Why?  Because most of their reading experience was novels, and movies from novels. That was the natural length they thought of. So their imaginations sprawled through a Harry Potter size mega-tome, multi volume, a complete world of wizards, kingdoms, battles, dragons and so forth was the most common result.

 

But you know what they didn’t know?

  1. They didn’t know how to END their stories.
  2. Because of that, they couldn’t extract the MEANING from their story, the dominant emotion.
  3.  Without this, their rewrite efforts remained on the surface level: event, event, event…clever dialogue, cute twist, nice turn of phrase.    And nothing under the surface.
  4. They rarely trusted their own hearts.  Did not see that they had experience and emotions that were precious, and integrating them into their stories would have raised their quality INSTANTLY.

 

All of that is what happens in the rewrite. The first draft is like a “sprint.”    Imagine packing for a camping trip.  You have a backpack, and that’s it.   Better make it a short trip!

 

Someone planning to spend a year in the woods better know how to build a permanent shelter, hunt and gather, provide their own medical care, and have emotional defenses against loneliness, fatigue, and strain.   This is a MUCH larger set of skills than packing a PB&J, a sleeping bag, a bottle of water and camping out in the backyard.

 

That’s all a short story is: you are working WITHIN the skills you already have, so that you can gain new skills.

 

###

 

The kids didn’t understand that, thought they had to create these huge stories. And at the end of the semester, some of them still hadn’t learned…but most of them had.  MOST of them were able to focus down to a 5-10 page chunk (a story is about a moment when someone changes.  Novels can contain dozens of these points.   Every chapter contains moments that can be extracted and rounded to create a short work.) THEN we were able to take them through the different levels:

 

  1. Spelling and grammar (we didn’t mess with this.  Not my job)
  2. Structure of paragraphs and essays
  3. Structure of drama (the Hero’s Journey is always my go-to, but we start with “Who is the hero, what do they want, what’s in the way?”)
  4. The climax: what is the Big Scene you are writing toward?
  5. What is the dominant emotion?  Often this relates to genre.  An action story’s primary emotion is excitement.  A horror story’s primary emotion is fear. And so on.
  6. How do you rewrite the earlier scenes to maximize the emotion felt when the reader puts the story down?
  7. And most importantly: what is the PROCESS by which you created the story?  Every day’s work should be about the PROCESS as well as the story, which is “merely” “Product.”   Unimportant compared to the overall arc of your career.

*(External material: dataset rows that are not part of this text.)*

Lemma look_up_of_a_returned_frame_witness :
  (exists r2,
     look_up [row "D41" 1999 10; row "D41" 2000 20]
       [("code", PStr "D41")] [1999; 2000] = Ok r2 /\
     rows_of r2 = [row "D41" 1999 10; row "D41" 2000 20]) /\
  fst (Heap.look_up 0%nat [("code", PStr "D41")] [1999; 2000] [NoFrame]) =
    Some (Raise (KeyError "year")).
Proof.
  destruct (look_up_of_a_returned_frame table_two_years [("code", PStr "D41")]
              [1999; 2000]) as [_ [Hslice Hnone]].
  split; [apply Hslice | apply Hnone]; reflexivity.
Defined.

(** A lookup that finds nothing returns the frame without columns. *)
Example look_up_finds_nothing :
  look_up table_two_years [("code", PStr "D43")] [1999; 2000] = Ok NoFrame.
Proof. reflexivity. Qed.

(** * Further properties of the batch filter *)

Lemma dedup_step_In (rows acc : list Row) (r : Row) :
  In r (fold_left
          (fun acc r => if bool_decide (r ∈ acc) then acc else acc ++ [r])
          rows acc) <-> In r acc \/ In r rows.
Proof.
  revert acc. induction rows as [|x rows IH]; intros acc; simpl; [tauto|].
  rewrite IH. destruct (bool_decide (x ∈ acc)) eqn:Hx.
  - apply bool_decide_eq_true, list_elem_of_In in Hx.
    split; [tauto|]. intros [H | [<- | H]]; tauto.
  - rewrite in_app_iff. simpl. tauto.
Qed.

Lemma dedup_In (rows : list Row) (r : Row) : In r (dedup rows) <-> In r rows.
Proof. unfold dedup. rewrite dedup_step_In. simpl. tauto. Qed.

Lemma dedup_NoDup (rows : list Row) : List.NoDup (dedup rows).
Proof.
  unfold dedup.
  assert (H : forall acc, List.NoDup acc ->
            List.NoDup (fold_left
              (fun acc r => if bool_decide (r ∈ acc) then acc else acc ++ [r])
              rows acc)).
  { induction rows as [|x rows IH]; intros acc Hacc; simpl; [assumption|].
    apply IH. destruct (bool_decide (x ∈ acc)) eqn:Hx; [assumption|].
    apply bool_decide_eq_false in Hx. rewrite list_elem_of_In in Hx.
    apply List.NoDup_app; [assumption | repeat constructor; intros [] |].
    intros y Hy [<- | []]. contradiction. }
  apply H. constructor.
Qed.

Lemma concat_rows_slices (a b : DataFrame) :
  is_slice a -> is_slice b ->
  is_slice (concat_rows a b) /\
  rows_of (concat_rows a b) = rows_of a ++ rows_of b.
Proof.
  intros [-> | [ra ->]] [-> | [rb ->]]; simpl; rewrite ?app_nil_r;
    split; try reflexivity; (left; reflexivity) || (right; eauto).
Qed.

Lemma look_many_loop_rows {regex : RegexEngine}
  (df : list Row) (entries : list Entry)
  (out : DataFrame) :
  forallb entry_wf entries = true -> is_slice out ->
  exists res, look_many_loop df entries out = Ok res /\ is_slice res /\
    rows_of res = rows_of out ++ flat_map (default_rows df) entries.
Proof.
  revert out. induction entries as [|entity rest IH]; intros out Hwf Hout;
    cbn [look_many_loop flat_map].
  - exists out. rewrite app_nil_r. auto.
  - simpl in Hwf. apply andb_true_iff in Hwf as [He Hrest].
    destruct (look_up_well_formed df entity default_years He) as [r [Hr _]].
    rewrite Hr. cbn [bind]. apply look_up_rows in Hr as [Hs Hrows].
    destruct (concat_rows_slices out r Hout Hs) as [Hs' Hrows'].
    destruct (IH _ Hrest Hs') as [res [Hres [Hsres Hrr]]].
    exists res. split; [assumption|]. split; [assumption|].
    rewrite Hrr, Hrows', Hrows, <- app_assoc. reflexivity.
Qed.

(** X6. [look_many] is the union of the lookups: for well-formed
    constraint sets, whose descriptions compile, it returns, each once and
    in the order in which the lookups first find them, the rows of the
    table whose year lies between 1949 and 2013 and which match at least
    one of the constraint sets, the description by the search of the
    pattern. *)
Theorem look_many_is_the_union_of_the_lookups {regex : RegexEngine}
  (df : list Row) (entry_by_index_list : list Entry) :
  forallb entry_wf entry_by_index_list = true ->
  exists res, look_many df entry_by_index_list = Ok res /\
    rows_of res = dedup (flat_map (default_rows df) entry_by_index_list) /\
    (forall r, In r (rows_of res) <->
       In r df /\ 1949 <= year r <= 2013 /\
       exists entity, In entity entry_by_index_list /\
                      matches entity r = true).
Proof.
  intros Hwf. unfold look_many.
  destruct (look_many_loop_rows df entry_by_index_list NoFrame Hwf)
    as [out [-> [Hs Hrows]]]; [left; reflexivity|].
  cbn [bind]. simpl in Hrows. eexists. split; [reflexivity|].
  assert (Heq : rows_of (drop_duplicates out) =
                dedup (flat_map (default_rows df) entry_by_index_list)).
  { destruct Hs as [-> | [rows ->]]; simpl in *; rewrite <- Hrows;
      reflexivity. }
  split; [exact Heq|]. intros r. rewrite Heq, dedup_In, in_flat_map.
  unfold default_rows. split.
  - intros [entity [Hin Hr]]. apply filter_In in Hr as [Hdf Hm].
    apply andb_true_iff in Hm as [Hy Hm].
    apply default_years_range in Hy. eauto.
  - intros [Hdf [Hy [entity [Hin Hm]]]]. exists entity. split; [assumption|].
    apply filter_In. split; [assumption|].
    apply default_years_range in Hy. rewrite Hy, Hm. reflexivity.
Qed.

Lemma look_many_is_the_union_of_the_lookups_witness :
  exists res,
    look_many pib_table
      [[("description", PStr "P.B")]; [("code", PStr "B1g")]] = Ok res /\
    rows_of res =
      dedup (flat_map (default_rows pib_table)
               [[("description", PStr "P.B")]; [("code", PStr "B1g")]]) /\
    (forall r, In r (rows_of res) <->
       In r pib_table /\ 1949 <= year r <= 2013 /\
       exists entity,
         In entity [[("description", PStr "P.B")]; [("code", PStr "B1g")]] /\
         matches entity r = true).
Proof.
  apply (look_many_is_the_union_of_the_lookups pib_table
           [[("description", PStr "P.B")]; [("code", PStr "B1g")]]).
  reflexivity.
Defined.

(** The rows described as [P.B aux prix courants] and [PIB total] match
    both constraint sets and are returned once. *)
Example look_many_union_example :
  look_many pib_table [[("description", PStr "P.B")]; [("code", PStr "B1g")]]
  = Ok (Table [mkRow "B1g" "S1" false 1999 "P.B aux prix courants" 10;
               mkRow "B1g" "S1" false 1999 "PIB total" 20]) /\
  look_many table_two_years [[("code", PStr "D41")]; [("year", PInt 1999)]]
  = Ok (Table [row "D41" 1999 10; row "D41" 2000 20; row "D42" 1999 5]).
Proof. split; vm_compute; reflexivity. Qed.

A single step, not the journey.

 

 

 

Watching the light go on in their eyes as they realized that a story could fail without it meaning a damned long-term thing was wonderful.

 

They had permission to fail.   Permission to experiment.  Permission to openly copy the style and stories of the writers they loved.

 

We would lecture at the beginning, and then let them work and help each other and share.  And once they really got the basics they were off and running.

 

They have been so bright, so happy, so eager. Unlike adults, most of them were “empty cups” who saw in us a bridge to a previously unattainable goal; being real, published writers.  We’re going to actually publish a club anthology, and give each of them a way to make money selling it to friends and family, as well as pay them five bucks each.

 

They will be paid, published writers. All that remains is getting better, continuing the work.

 

What is mastery?  A verb, not a noun. A vector, not a position. And once you have the basics of your craft at Unconscious Competence, and have committed to “the work”, you are as much a master as anyone else on the path, although some of them are horizons beyond you, or seem to have Seven League Boots.

 

We showed them the path. And now they know that we are not magic, except in the “any sufficiently advanced technology is indistinguishable from magic” sense.

 

We are the same, walking the same path. T and I are just a couple of horizons different, describing the territory and handing out maps.

 

THEY have to do the work, and there is a lifetime to do. But really…that’s all there is. The work. Chop wood, carry water.  Just do it.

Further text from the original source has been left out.